## Source records

(* ===== verification/InvokeReplay.v ===== *)
(** * Invocation: idempotency keys, termination, the HTTP client

    What the idempotency step of [_invoke_resolved] does on a documented
    Redis, who can share a key, that the provider loop ends within the fuel
    it is given, and which HTTP client a service may close. *)

From Stdlib Require Import Ascii.
From stdpp Require Import base tactics list strings numbers gmap sets.
From S2P Require Import Prelude PyStr Errors Json JsonParse Hashing Uuid Config Models Breaker Effects.
From S2P Require Import Redaction Retry Redis Kms Tokens Tools Google Cache Idempotency Grants.
From S2P Require Import AuditLog Invoke InvokeAudit.
Import IdempotencyStore.
Open Scope string_scope.
#[local] Open Scope Z_scope.

(** ** The idempotency step *)

(** Building an outcome reads the registry for the message, then the clock. *)
Lemma run_outcome {St} (h : handler St) status result error reason start cached σ :
  exists message latency,
    result_of h (outcome_of status result error reason start cached) σ =
      Ok {| oc_status := status; oc_result := result; oc_error := message; oc_latency_ms := latency;
            oc_from_cache := cached; oc_denied_reason := reason |} /\
    (message = None <-> error = None) /\
    map ev_eff (trace_of h (outcome_of status result error reason start cached) σ) =
      match error with Some _ => [ERegistry; EMonotonic] | None => [EMonotonic] end.
Proof.
  unfold outcome_of, elapsed_ms, scrub, result_of, trace_of. destruct error as [e|]; cbn.
  - destruct (h σ ERegistry) as [secrets σ1]; cbn. destruct (h σ1 EMonotonic) as [now σ2]; cbn.
    do 2 eexists. split; [done|]. split; [split; discriminate|done].
  - destruct (h σ EMonotonic) as [now σ1]; cbn. do 2 eexists. split; [done|]. by split.
Qed.

Lemma outcome_result {St A} (h : handler St) (p : prog A) σ r σ' :
  outcome h p σ = (r, σ') -> result_of h p σ = r /\ state_of h p σ = σ'.
Proof. by intros [= <- <-]. Qed.

(** What a caller is told without running the call. *)
Definition replayed (r : dict) (latency : Z) : InvokeOutcome :=
  {| oc_status := Success; oc_result := Some (JObj r); oc_error := None; oc_latency_ms := latency;
     oc_from_cache := true; oc_denied_reason := None |}.

Definition is_conflict (o : InvokeOutcome) : Prop :=
  oc_status o = Denied /\ oc_denied_reason o = Some "idempotency_conflict".

(** The state of the key after the call ended so. *)
Definition settled (r : res InvokeOutcome) (result : dict) : key_state :=
  match r with
  | Ok o => match oc_status o with Success => Completed result | _ => Unseen end
  | Exn _ => Unseen
  end.

Section Replay.
Context `{PyRepr} {St} (h : handler St) (store : St -> gmap string redis_entry) (now : St -> Z).
Context (Hdoc : redis_documented h store now) (Hprompt : redis_prompt h now).
Context (s : IdempotencyStore.t) (key : string) (Hwindow : 0 < window_seconds s).

Abbreviation value := (value_at store now key).

(** An effect outside Redis leaves the key alone. *)
Lemma other_effect c σ :
  redis_exec (now σ) c (store σ) = None ->
  exists σ1, value σ1 = value σ /\ outcome h (perform c) σ = (to_res (fallible c) (h σ c).1, σ1).
Proof.
  intros Hc. destruct (outcome_other h store now Hdoc c σ Hprompt Hc) as (σ1 & Hn & Hs & E).
  exists σ1. split; [by apply value_at_same|done].
Qed.

Lemma get_unseen σ : value σ = None ->
  exists σ1, outcome h (get key) σ = (Ok None, σ1) /\ value σ1 = None.
Proof.
  intros Hv. destruct (get_refines h store now Hdoc Hprompt s key σ Unseen "" Hv) as (σ1 & E & Hst & _).
  apply (outcome_wrapped h Cached) in E as (x & E & [= ->]). by exists σ1.
Qed.

Lemma get_completed σ r : represents (value σ) (Completed r) ->
  exists σ1, outcome h (get key) σ = (Ok (Some (JObj r)), σ1) /\ represents (value σ1) (Completed r).
Proof.
  intros Hv. destruct (get_refines h store now Hdoc Hprompt s key σ _ "" Hv) as (σ1 & E & Hst & _).
  apply (outcome_wrapped h Cached) in E as (x & E & [= ->]). by exists σ1.
Qed.

Lemma get_pending σ o : represents (value σ) (Pending o) ->
  exists σ1, outcome h (get key) σ = (Exn conflict_error, σ1) /\ represents (value σ1) (Pending o).
Proof.
  intros Hv. destruct (get_refines h store now Hdoc Hprompt s key σ _ "" Hv) as (σ1 & E & Hst & _).
  exists σ1. split; [|done]. revert E. unfold idem_prog. rewrite outcome_bind.
  destruct (outcome h (get key) σ) as [[x|e] σ']; cbn; [by intros [= ]|]. by intros [= -> ->].
Qed.

Lemma reserve_unseen σ : value σ = None ->
  let token := (h σ (ETokenHex 16)).1 in
  exists σ1, outcome h (reserve key) σ = (Ok (Some token), σ1) /\ represents (value σ1) (Pending token).
Proof.
  intros Hv token. destruct (reserve_refines h store now Hdoc Hprompt s key σ Unseen Hv)
    as (σ1 & E & Hst & _). apply (outcome_wrapped h Reserved) in E as (x & E & [= ->]). by exists σ1.
Qed.

Lemma complete_owned σ o r : represents (value σ) (Pending o) -> json_plain (JObj r) ->
  exists σ1, outcome h (complete s key (JObj r) (Some o)) σ = (Ok tt, σ1) /\
    represents (value σ1) (Completed r).
Proof.
  intros Hv Hp. destruct (complete_refines h store now Hdoc Hprompt s key σ _ "" r (Some o) Hwindow Hv Hp)
    as (σ1 & E & Hst & _). cbn [contract] in E, Hst. rewrite String.eqb_refl in E, Hst.
  apply (outcome_wrapped h (fun _ : unit => Nothing)) in E as ([] & E & _). by exists σ1.
Qed.

Lemma release_owned σ o : represents (value σ) (Pending o) ->
  exists σ1, outcome h (release key (Some o)) σ = (Ok tt, σ1) /\ value σ1 = None.
Proof.
  intros Hv. destruct (release_refines h store now Hdoc Hprompt s key σ _ "" (Some o) Hv)
    as (σ1 & E & Hst & _). cbn [contract] in E, Hst. rewrite String.eqb_refl in E, Hst.
  apply (outcome_wrapped h (fun _ : unit => Nothing)) in E as ([] & E & _). by exists σ1.
Qed.

(** A call that leaves the key alone, and what it stores. *)
Context (call : prog InvokeOutcome) (result : dict).
Context (Hkeeps : forall σ, value (state_of h call σ) = value σ).
Context (Hresult : forall σ o, result_of h call σ = Ok o -> oc_status o = Success ->
                    result_or_empty o = JObj result /\ json_plain (JObj result)).

Lemma reserved_settles o σ :
  represents (value σ) (Pending o) ->
  outcome h (reserved_call s key o call) σ =
    (result_of h call σ, state_of h (reserved_call s key o call) σ) /\
  represents (value (state_of h (reserved_call s key o call) σ)) (settled (result_of h call σ) result).
Proof.
  intros Hv. assert (Hv' : represents (value (state_of h call σ)) (Pending o)) by by rewrite Hkeeps.
  assert (E : exists σ', outcome h (reserved_call s key o call) σ = (result_of h call σ, σ') /\
    represents (value σ') (settled (result_of h call σ) result)).
  { unfold reserved_call. rewrite outcome_bind, outcome_attempt. change (outcome h call σ) with (result_of h call σ, state_of h call σ). cbn [fst snd].
    destruct (result_of h call σ) as [out|e] eqn:Er; rewrite outcome_bind.
    - destruct (oc_status out) eqn:Es; cbn [settled]; rewrite ?Es.
      + destruct (Hresult σ out Er Es) as [-> Hp].
        destruct (complete_owned _ o result Hv' Hp) as (σ1 & -> & Hc). by exists σ1.
      + destruct (release_owned _ o Hv') as (σ1 & -> & Hc). by exists σ1.
      + destruct (release_owned _ o Hv') as (σ1 & -> & Hc). by exists σ1.
    - destruct (release_owned _ o Hv') as (σ1 & -> & Hc). by exists σ1. }
  destruct E as (σ' & E & Hst). pose proof (outcome_result _ _ _ _ _ E) as [_ ->]. by split.
Qed.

## The task
Extract from the records above the lines from the one containing "Proof. by intros [= <- <-]. Qed." to the one containing "Context (Hdoc : redis_documented", both lines included, exactly as they appear and with nothing else.

## Expected answer
Proof. by intros [= <- <-]. Qed.

(** What a caller is told without running the call. *)
Definition replayed (r : dict) (latency : Z) : InvokeOutcome :=
  {| oc_status := Success; oc_result := Some (JObj r); oc_error := None; oc_latency_ms := latency;
     oc_from_cache := true; oc_denied_reason := None |}.

Definition is_conflict (o : InvokeOutcome) : Prop :=
  oc_status o = Denied /\ oc_denied_reason o = Some "idempotency_conflict".

(** The state of the key after the call ended so. *)
Definition settled (r : res InvokeOutcome) (result : dict) : key_state :=
  match r with
  | Ok o => match oc_status o with Success => Completed result | _ => Unseen end
  | Exn _ => Unseen
  end.

Section Replay.
Context `{PyRepr} {St} (h : handler St) (store : St -> gmap string redis_entry) (now : St -> Z).
Context (Hdoc : redis_documented h store now) (Hprompt : redis_prompt h now).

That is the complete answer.